There's no reason to mess with super. Explicitly call A.method()
 
J

Jan Niklas Fingerle

Pupeno said:
be correct to do: super(A, super(B, self)).method() in C ?

Why do you want to use super? Is there any diamond shaped inheritance
in sight? Anyway, have you actually tried, what you suggested? Well, ...

----------------------8<------------------------------------
class A(object):
def my_method(self):
print 'in A'

class B(A):
def my_method(self):
print 'in B'
super(B, self).my_method()

class C(B):
def my_method(self):
print 'in C'
super(A, super(B, self)).my_method()

print "A..."
A().my_method()
print "B..."
B().my_method()
print "C..."
C().my_method()
---------------------->8------------------------------------

leads to

----------------------8<------------------------------------
A...
in A
B...
in B
in A
C...
in C
Traceback (most recent call last):
File "test.py", line 20, in ?
C().my_method()
File "test.py", line 13, in my_method
super(A, super(B, self)).my_method()
TypeError: super(type, obj): obj must be an instance or subtype of type
---------------------->8------------------------------------

, at least on my machine ;-)

"obj must be an instance or subtype of type". So, what's the type
of "super(B, self)"? Let's see...

----------------------8<------------------------------------
class A(object):
def my_method(self):
print 'in A'

class B(A):
def my_method(self):
print 'in B'
super(B, self).my_method()

class C(B):
def my_method(self):
print 'in C'
print type(super(B, self))

C().my_method()
---------------------->8------------------------------------

----------------------8<------------------------------------
in C
<type 'super'>
---------------------->8------------------------------------

Seems, that super is a class. In fact "help(super)" at the
interactive prompt tells you that "super(type, obj) -> bound super
object; requires isinstance(obj, type)". Now, the interactive help
isn't much more help, if you don't know what super does. This isn't
the interactive help's (aka super's doc string's) fault. It's just
that the docstring would become veeeery long if it wanted to
introduce the concepts behind super.

Well, now, what does super do? Let's take a simple example. Well,
at least the simplest example super was really meant to handle:
(real) diamond shape inheritance.

----------------------8<------------------------------------
class A(object):
def my_method(self):
print 'in A'

class B(A):
def my_method(self):
print 'in B'
super(B, self).my_method()

class C(A):
def my_method(self):
print 'in C'
super(C, self).my_method()

class D(B,C):
def my_method(self):
print 'in D'
super(D, self).my_method()

obj = D()
obj.my_method()
---------------------->8------------------------------------

----------------------8<------------------------------------
in D
in B
in C
in A
---------------------->8------------------------------------

What happens here?

(1) We instantiate a D object named "obj" and call its my_method.
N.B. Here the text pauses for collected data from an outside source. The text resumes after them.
(** @src cdenv-devcontainer/src/ports.rs:555-574 attribute_key_kind *)
Definition attribute_key_kind (key : str) : AttributeKeyKind :=
  if negb (bool_decide (key = [])) && forallb is_ascii_digit (encode_utf8 key)
  then (if positive_u16 key then Key_Exact else Key_InvalidPort)
  else match rsplit_once 58 key with
  | Some (service, port) =>
      if valid_service_name service && forallb is_ascii_digit (encode_utf8 port)
      then (if positive_u16 port then Key_Exact else Key_InvalidPort)
      else Key_Deferred
  | None => Key_Deferred
  end.

Section plan.
Context (json_string : str -> str).

(** One round of the second loop. @src cdenv-devcontainer/src/ports.rs:281-300 plan_ports *)
Definition key_step (warnings : list PortPlanningWarning) (key : str) :
    result PortPlanningError (list PortPlanningWarning) :=
  let property := $"$.portsAttributes[" ++ json_string key ++ $"]" in
  match attribute_key_kind key with
  | Key_Exact => Ok warnings
  | Key_Deferred => Ok (warnings ++ [mkPortWarning property DeferredDiscovery])
  | Key_InvalidPort => Err (mkPortError property Ports_InvalidPort
      ($"port attribute key contains a port outside 1 through 65535"))
  end.

(** ** Forwards *)

(** @src cdenv-devcontainer/src/ports.rs:311-311 plan_ports *)
Definition forward_path (index : N) : str := $"$.forwardPorts[" ++ to_string index ++ $"]".

(** The warnings of one action. @src cdenv-devcontainer/src/ports.rs:352-368 plan_ports *)
Definition action_warnings (property : str) (action : AutoForwardAction) : list PortPlanningWarning :=
  match action with
  | Auto_Ignore => [mkPortWarning property ExplicitForwardOverridesIgnore]
  | Auto_OpenBrowser | Auto_OpenBrowserOnce => [mkPortWarning property BrowserLaunchSuppressed]
  | Auto_OpenPreview => [mkPortWarning property EmbeddedPreviewUnsupported]
  | Auto_Notify | Auto_Silent => []
  end.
(2) We instantiate a super object. We tell it, that we are
"in" 'obj' and that we are interested in the next base class
after handling "D". Super "asks" obj for it's ancestry (which
is D-B-C-A). The next ancestor in this list is B. Therefore
super(D, self).my_method() delegates the call to B.my_method.

(3) We're in B.my_method now.

We instantiate a super object. We tell it, that we are
"in" 'obj' and that we are interested in the next base class
after handling "B". Super "asks" obj for it's ancestry (which
is D-B-C-A). The next ancestor in this list is C. Therefore
super(B, self).my_method() delegates the call to C.my_method.

(4) We're in C.my_method now.

We instantiate a super object. We tell it, that we are
"in" 'obj' and that we are interested in the next base class
after handling "C". Super "asks" obj for it's ancestry (which
is D-B-C-A). The next ancestor in this list is A. Therefore
super(B, self).my_method() delegates the call to A.my_method.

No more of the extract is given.